**Work to be completed**
With the line containing "change (cache s1) with (cache s). lia." as the start and the line containing "when these are" as the end, transcribe that span of the entries below exactly, including both.

**Dataset**
(** X3.  Registering again under the same normalized key replaces the
    entry: the cache after both calls has the entries it would have after
    the second call alone. *)
Theorem register_again_replaces (ext1 ext2 : string) (args1 args2 : list value)
    (l1 l2 : loc) (s : state) :
  engine_arg args1 = VRef l1 → engine_arg args2 = VRef l2 →
  typeof (heap_of s) (prop (heap_of s) (VRef l1) "render") = TFunction →
  typeof (heap_of s) (prop (heap_of s) (VRef l2) "render") = TFunction →
  dotted ext1 = dotted ext2 →
  cache s < length (heap_of s) → l1 ≠ cache s → l2 ≠ cache s →
  ∃ s1 s2 s2', register ext1 args1 s = Return tt s1 ∧
               register ext2 args2 s1 = Return tt s2 ∧
               register ext2 args2 s = Return tt s2' ∧
               cache_entries s2 = cache_entries s2' ∧
               prop (heap_of s2) (VRef (cache s2)) (dotted ext1) = VRef l2.
Proof.
  intros Hfn1 Hfn2 Hty1 Hty2 Hk Hc Hl1 Hl2.
  set (s1 := registered s ext1 args1 l1).
  assert (Hty2' : typeof (heap_of s1) (prop (heap_of s1) (VRef l2) "render") = TFunction)
    by (unfold s1; by rewrite registered_typeof, registered_render).
  assert (Hc1 : cache s1 < length (heap_of s1)).
  { pose proof (registered_length ext1 args1 l1 s). fold s1 in H.
    change (cache s1) with (cache s). lia. }
  exists s1, (registered s1 ext2 args2 l2), (registered s ext2 args2 l2).
  split; [by apply register_success|].
  split; [by apply register_success|].
  split; [by apply register_success|].
  change (cache (registered s1 ext2 args2 l2)) with (cache s1).
  change (cache (registered s ext2 args2 l2)) with (cache s).
  split.
  - rewrite registered_cache by done.
    change (cache s1) with (cache s). unfold s1.
    rewrite !registered_cache by done.
    rewrite Hk. apply insert_insert_eq.
  - rewrite Hk. by apply registered_cache_entry.
Qed.

Lemma register_again_replaces_witness :
  ∃ s1 s2, register "hbs" [VRef 14] with_callable_engine = Return tt s1 ∧
           register ".hbs" [noop_module] s1 = Return tt s2 ∧
           get s2 (VStr "hbs") = Some noop_module.
Proof.
  destruct (register_again_replaces "hbs" ".hbs" [VRef 14] [noop_module] 14 3
              with_callable_engine)
    as (s1 & s2 & _ & Hrun1 & Hrun2 & _ & _ & Hentry);
    [reflexivity|reflexivity|vm_compute; reflexivity|vm_compute; reflexivity
    |reflexivity|vm_compute; lia|vm_compute; lia|vm_compute; lia|].
  exists s1, s2. split; [exact Hrun1|]. split; [exact Hrun2|].
  rewrite get_string by done.
  replace (cache s2) with (cache with_callable_engine) in Hentry |- *.
  - by rewrite Hentry.
  - destruct (register_returns_inv _ _ _ _ Hrun2) as (? & _ & _ & ->).
    destruct (register_returns_inv _ _ _ _ Hrun1) as (? & _ & _ & ->). done.
Defined.

(** X4.  The [options] a registered descriptor ends up with
    ([engine.options = fn.options || options || {}]): its own [options]
    when these are truthy; otherwise the options argument of the
    three-argument form when that is truthy, the same object and not a
    copy; otherwise a new object without entries. *)
Theorem register_attaches_options (ext : string) (args : list value) (l : loc) (s : state) :
  engine_arg args = VRef l →
  typeof (heap_of s) (prop (heap_of s) (VRef l) "render") = TFunction →
  cache s < length (heap_of s) →
  ∃ s', register ext args s = Return tt s' ∧
        let own := prop (heap_of s) (VRef l) "options" in
        let given := match args with [_] => VUndefined | _ => nth 0 args VUndefined end in
        let fresh := VRef (S (length (heap_of s))) in
        prop (heap_of s') (VRef l) "options" =
          (if truthy own then own else if truthy given then given else fresh) ∧
        (truthy own = false → truthy given = false →
         own_props (heap_of s') fresh = ∅).
Proof.
  intros Hfn Hty Hc. exists (registered s ext args l).
  split; [by apply register_success|]. cbv zeta.
  pose proof (callable_render_exists _ _ Hty) as Hl.
  pose proof (entry_heap_length (heap_of s) args) as Hlen.
  cbn [registered heap_of].
  rewrite prop_store_other by (symmetry; apply dotted_not_options).
  rewrite decorate_options by lia. rewrite entry_heap_prop.
  set (own := prop (heap_of s) (VRef l) "options").
  destruct args as [|a [|b rest]]; cbn [engine_arg nth options_arg entry_heap] in *.
  - done.
  - subst a. split.
    + unfold js_or. destruct (truthy own) eqn:Ho; simpl; [by rewrite Ho|done].
    + intros Ho _. rewrite own_props_store_ne by (intros [=]; lia).
      rewrite decorate_own_props_ne by (intros [=]; lia).
      replace (S (length (heap_of s))) with (length (heap_of s ++ [plain]))
        by (rewrite length_app; simpl; lia).
      apply own_props_new.
  - replace (length (heap_of s ++ [plain])) with (S (length (heap_of s)))
      by (rewrite length_app; simpl; lia).
    split.
    + unfold js_or. destruct (truthy own) eqn:Ho; simpl; [by rewrite Ho|].
      done.
    + intros Ho Ha. rewrite own_props_store_ne by (intros [=]; lia).
      replace (S (length (heap_of s))) with (length (heap_of s ++ [plain]))
        by (rewrite length_app; simpl; lia).
      apply decorate_fresh_options; [rewrite length_app; simpl; lia|].
      rewrite prop_alloc. fold own. unfold js_or. by rewrite Ho.
Qed.

Lemma register_attaches_options_witness :
  ∃ s', register "hbs" [VRef 15; VRef 14] with_engines = Return tt s' ∧
        prop (heap_of s') (VRef 14) "options" = VRef 15.
Proof.
  destruct (register_attaches_options "hbs" [VRef 15; VRef 14] 14 with_engines)
    as (s' & Hrun & Hopts & _);
    [reflexivity|vm_compute; reflexivity|vm_compute; lia|].
  exists s'. split; [exact Hrun|]. rewrite Hopts. vm_compute. reflexivity.
Defined.

(** X5.  The Express fallback ([engine.renderFile = fn.renderFile ||
    fn.__express]) is applied to an object descriptor only: after
    [register], the [renderFile] of an object is its own when truthy and
    its [__express] otherwise, while a function keeps the [renderFile] it
    had, whatever its [__express]. *)
Theorem register_render_file (ext : string) (args : list value) (l : loc) (s : state) :
  engine_arg args = VRef l →
  typeof (heap_of s) (prop (heap_of s) (VRef l) "render") = TFunction →
  ∃ s', register ext args s = Return tt s' ∧
        prop (heap_of s') (VRef l) "renderFile" =
          if callable (deref (heap_of s) l)
          then prop (heap_of s) (VRef l) "renderFile"
          else js_or (prop (heap_of s) (VRef l) "renderFile")
                     (prop (heap_of s) (VRef l) "__express").
Proof.
  intros Hfn Hty. exists (registered s ext args l).
  split; [by apply register_success|].
  pose proof (callable_render_exists _ _ Hty) as Hl.
  pose proof (entry_heap_length (heap_of s) args) as Hlen.
  cbn [registered heap_of].
  rewrite prop_store_other by (symmetry; apply dotted_not_render_file).
  rewrite decorate_render_file by lia.
  by rewrite entry_heap_deref, !entry_heap_prop.
Qed.

(** An Express-style engine: the object at 14 has [render] and
    [__express], both the function at 13. *)
Lemma register_render_file_witness :
  ∃ s', register "ejs" [VRef 14] with_express_engine = Return tt s' ∧
        prop (heap_of s') (VRef 14) "renderFile" = VRef 13.
Proof.
  destruct (register_render_file "ejs" [VRef 14] 14 with_express_engine)
    as (s' & Hrun & Hfile); [reflexivity|vm_compute; reflexivity|].
  exists s'. split; [exact Hrun|]. rewrite Hfile. vm_compute. reflexivity.
Defined.

(** X6.  A rejected engine object is not left as it was.  When
    [register] throws the Invalid Engine error for an object or function,
    that object has already received its [options]; nothing else that
    existed before the call has been written. *)
Theorem rejected_engine_is_decorated (ext : string) (args : list value) (l : loc) (s : state) :
  engine_arg args = VRef l →
  l < length (heap_of s) →
  typeof (heap_of s) (prop (heap_of s) (VRef l) "render") ≠ TFunction →
  ∃ s', register ext args s = Throw InvalidEngine s' ∧
        is_Some (own_props (heap_of s') (VRef l) !! "options") ∧
        truthy (prop (heap_of s') (VRef l) "options") = true ∧
        ∀ l', l' ≠ l → deref (heap_of s') l' = deref (heap_of s) l'.
Proof.
  intros Hfn Hl Hty. exists (rejected s args l).
  split; [by apply register_failure|].
  pose proof (entry_heap_length (heap_of s) args) as Hlen.
  assert (Ht : truthy (prop (heap_of (rejected s args l)) (VRef l) "options") = true).
  { cbn [rejected heap_of]. rewrite decorate_options by lia.
    apply js_or_reference_truthy. }
  split; [by apply truthy_prop_is_own|]. split; [exact Ht|].
  intros l' Hne. cbn [rejected heap_of].
  by rewrite decorate_frame, entry_heap_deref.
Qed.

Lemma rejected_engine_is_decorated_witness :
  own_props (heap_of with_engines) (VRef 15) = ∅ ∧
  ∃ s', register "txt" [VRef 15] with_engines = Throw InvalidEngine s' ∧
        is_Some (own_props (heap_of s') (VRef 15) !! "options").
Proof.
  split; [reflexivity|].
  destruct (rejected_engine_is_decorated "txt" [VRef 15] 15 with_engines)
    as (s' & Hrun & Hown & _);
    [reflexivity|vm_compute; lia|vm_compute; congruence|].
  exists s'. by split.
Defined.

**Task response**
    change (cache s1) with (cache s). lia. }
  exists s1, (registered s1 ext2 args2 l2), (registered s ext2 args2 l2).
  split; [by apply register_success|].
  split; [by apply register_success|].
  split; [by apply register_success|].
  change (cache (registered s1 ext2 args2 l2)) with (cache s1).
  change (cache (registered s ext2 args2 l2)) with (cache s).
  split.
  - rewrite registered_cache by done.
    change (cache s1) with (cache s). unfold s1.
    rewrite !registered_cache by done.
    rewrite Hk. apply insert_insert_eq.
  - rewrite Hk. by apply registered_cache_entry.
Qed.

Lemma register_again_replaces_witness :
  ∃ s1 s2, register "hbs" [VRef 14] with_callable_engine = Return tt s1 ∧
           register ".hbs" [noop_module] s1 = Return tt s2 ∧
           get s2 (VStr "hbs") = Some noop_module.
Proof.
  destruct (register_again_replaces "hbs" ".hbs" [VRef 14] [noop_module] 14 3
              with_callable_engine)
    as (s1 & s2 & _ & Hrun1 & Hrun2 & _ & _ & Hentry);
    [reflexivity|reflexivity|vm_compute; reflexivity|vm_compute; reflexivity
    |reflexivity|vm_compute; lia|vm_compute; lia|vm_compute; lia|].
  exists s1, s2. split; [exact Hrun1|]. split; [exact Hrun2|].
  rewrite get_string by done.
  replace (cache s2) with (cache with_callable_engine) in Hentry |- *.
  - by rewrite Hentry.
  - destruct (register_returns_inv _ _ _ _ Hrun2) as (? & _ & _ & ->).
    destruct (register_returns_inv _ _ _ _ Hrun1) as (? & _ & _ & ->). done.
Defined.

(** X4.  The [options] a registered descriptor ends up with
    ([engine.options = fn.options || options || {}]): its own [options]
    when these are truthy; otherwise the options argument of the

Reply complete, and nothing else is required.